On Recent Proposed Copyright and Fair Use Changes for Australia

original post: http://karenjcarlisle.com/2016/05/02/on-recent-proposed-copyright-and-fair-use-changes-for-australia/
Okay, I'll say it now. This is a long post.
Copyright is a bugbear of mine. Many friends have heard my stance on pirate tv/movie/book download sites. And yes, I waited months for Doctor Who and didn't download it illegally (If I was a GOT fan, I would wait also - or pay for Foxtel to view it legally). I also refuse pirated copies of eagerly awaited movies. Illegal downloads only serve to line the pockets of pirating companies and take jobs away from the actual creators.

This popped up on my feed today: http://www.smh.com.au/federal-politics/political-news/productivity-commission-calls-for-free-import-of-books-copyright-shakeup-20160428-goh806.html

On the face of it, the new (reduced) copyright proposals may look like a good deal (for consumers).
However it is only the corporations who will win in the end. Free content for them to earn more money (the reason why I will not write for Huffington post).
It's not just writers, artists and creators who will suffer. Think about it: If your favourite tv show can't earn it's keep, it will be axed. It's happened overseas. It's happened here.


Imagine if all the work you've done in your job was wiped off your record. Long service leave?

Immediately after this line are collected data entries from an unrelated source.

(** The globals when [main] enables the timer interrupt: zeroed, with the
    frame built. *)
Definition boot_state : state :=
  State PREAMBLE_PHASE 0 0 0 0 0 built_frame 0 0 0 0.

(** ** Predicates on the handler's state *)

(** The buffer has its 121 elements and each one is a bit. *)
Definition frame_ok (frame : list Z) : Prop :=
  length frame = Z.to_nat MESSAGE_BITS /\ Forall (fun b => 0 <= b < 2) frame.

(** What the handler needs to run: a carrier phase inside the tables and a
    well-formed frame buffer. *)
Definition ready (s : state) : Prop :=
  0 <= carrier_phase s <= 4 /\ 0 <= symbol_index s
  /\ frame_ok (beacon_frame s).

(** The ranges the specification gives for the counters. *)
Definition bounds (s : state) : Prop :=
  0 <= carrier_phase s <= 4
  /\ 0 <= symbol_index s <= MESSAGE_BITS
  /\ 0 <= sample_count s < SAMPLES_PER_SYMBOL
  /\ 0 <= preamble_count s < PREAMBLE_SAMPLES
  /\ 0 <= idle_count s < IDLE_SYMBOLS.

(** Every array access of one invocation of the handler is inside its
    array. *)
Definition accesses_in_bounds (s : state) : Prop :=
  is_Some (index precomputed_dac (carrier_phase s))
  /\ (symbol_index s < MESSAGE_BITS ->
      is_Some (index (beacon_frame s) (symbol_index s)))
  /\ exists sym row,
      current_symbol s = Some sym
      /\ index precomputed_symbol_dac sym = Some row
      /\ is_Some (index row (carrier_phase s)).

(** The data phase, and how far into the burst it is: the number of data
    ticks since the burst began. *)
Definition in_data (s : state) : Prop :=
  tx_phase s = DATA_PHASE
  /\ 0 <= symbol_index s <= MESSAGE_BITS
  /\ 0 <= sample_count s < SAMPLES_PER_SYMBOL
  /\ 0 <= idle_count s < IDLE_SYMBOLS
  /\ (symbol_index s < MESSAGE_BITS -> idle_count s = 0).

Definition data_pos (s : state) : Z :=
  SAMPLES_PER_SYMBOL * (symbol_index s + idle_count s) + sample_count s.

Definition DATA_SAMPLES : Z :=
  SAMPLES_PER_SYMBOL * MESSAGE_BITS + SAMPLES_PER_SYMBOL * IDLE_SYMBOLS.

(** The states of the running program: the zeroed globals, then [main]'s
    frame construction and the timer's ticks. *)
Inductive reachable : state -> Prop :=
| reach_zero : reachable zero_state
| reach_build s s' : reachable s -> run_build s = Some s' -> reachable s'
| reach_tick s s' : reachable s -> T1Interrupt s = Some s' -> reachable s'.

(** Arithmetic mean of a table, as a rational. *)
Definition mean (l : list Z) : Q :=
  Qdiv (inject_Z (foldr Z.add 0 l)) (inject_Z (Z.of_nat (length l))).

(** ** Reading the frame and the codewords *)

(** The value a receiver reads from a field sent most significant bit
    first. *)
Definition from_msb_first (bits : list Z) : Z :=
  fold_left (fun acc b => 2 * acc + b) bits 0.

(** Number of ones in a list of bits. *)
Definition weight (bits : list Z) : Z := foldr Z.add 0 bits.

(** Hamming distance of [x] and [y] over their low [n] bits. *)
Definition hamming (n : nat) (x y : Z) : Z :=
  weight (msb_first n (Z.lxor x y)).

(** Weight of the 31-bit codeword the frame carries for a position: its 21
    data bits and the 10 parity bits [bch_encode_31_21] adds. *)
Definition codeword_weight (data : Z) : Z :=
  weight (msb_first 21 data) + weight (msb_first 10 (bch_encode_31_21 data)).
(** * Vector quantizers of enhancing/modules/stage1/quantizers.py

    A shallow embedding of [BaseQuantizer], [VectorQuantizer] and
    [GumbelQuantizer].

    Tensors are contiguous: a shape and the flat, row-major list of the
    elements, so that [view] only changes the shape.  The element type is an
    interface ([Scalar]) with two instances: IEEE-754 binary32, which is the
    arithmetic of a [torch.FloatTensor], and the real numbers, the exact
    arithmetic the rounded one approximates.  [detach] is the identity on
    values and is not written.  Reductions ([torch.sum], [torch.mean],
    [einsum]) add from left to right, starting from zero. *)

From Stdlib Require Import ZArith Reals Lra Lia.
From Stdlib Require Import Floats.SpecFloat.
From stdpp Require Import base option list gmap strings.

What experience? Degree? Your hard work doesn't count after five/ten years. It may save the company money but it robs you of income.
What if someone copies your older work and uses it to get that promotion? Fair use? Of course not.
Extreme examples maybe, but this proposal means this to me, to other writers, to creators.

Put yourself in our place. It can take years to write, draw, create. You put your soul into it. It is your career, your job. It is what pays your bills.
Then you are robbed of your income, your livelihood five, ten, fifteen years after it is published. This could apply to any intellectual property such as computer progams.

Good news for Australians? Not really.
Overseas copyright still exists for 50-70 years after the author's death. Why should Australians be disadvantaged? Our work would be available to to anyone who wants to make money from our hard work - like Google (they've paved the way in a recent court case http://theconversation.com/how-to-protect-authors-after-google-books-wins-its-fair-use-case-again-49363 and are poised to make more money of authors).

The video in the original link claims the commercial life of a song or book is about five years. This is old data. With ebooks and long-term online libraries, books can be bought and sold after 5 years - until it is removed from online sale. The writer can earn money on their books until then.
Creators need copyright protection.
Many writers already choose to produce some works as free ebooks or share online - for their readers, for the public. That is THEIR choice. Take away their copyright protection and these (already free to the public) works are able to be snafu-ed by  corporations who can then make money on sharing the same free books online. Take away that choice and how many writers will reconsider their decision?  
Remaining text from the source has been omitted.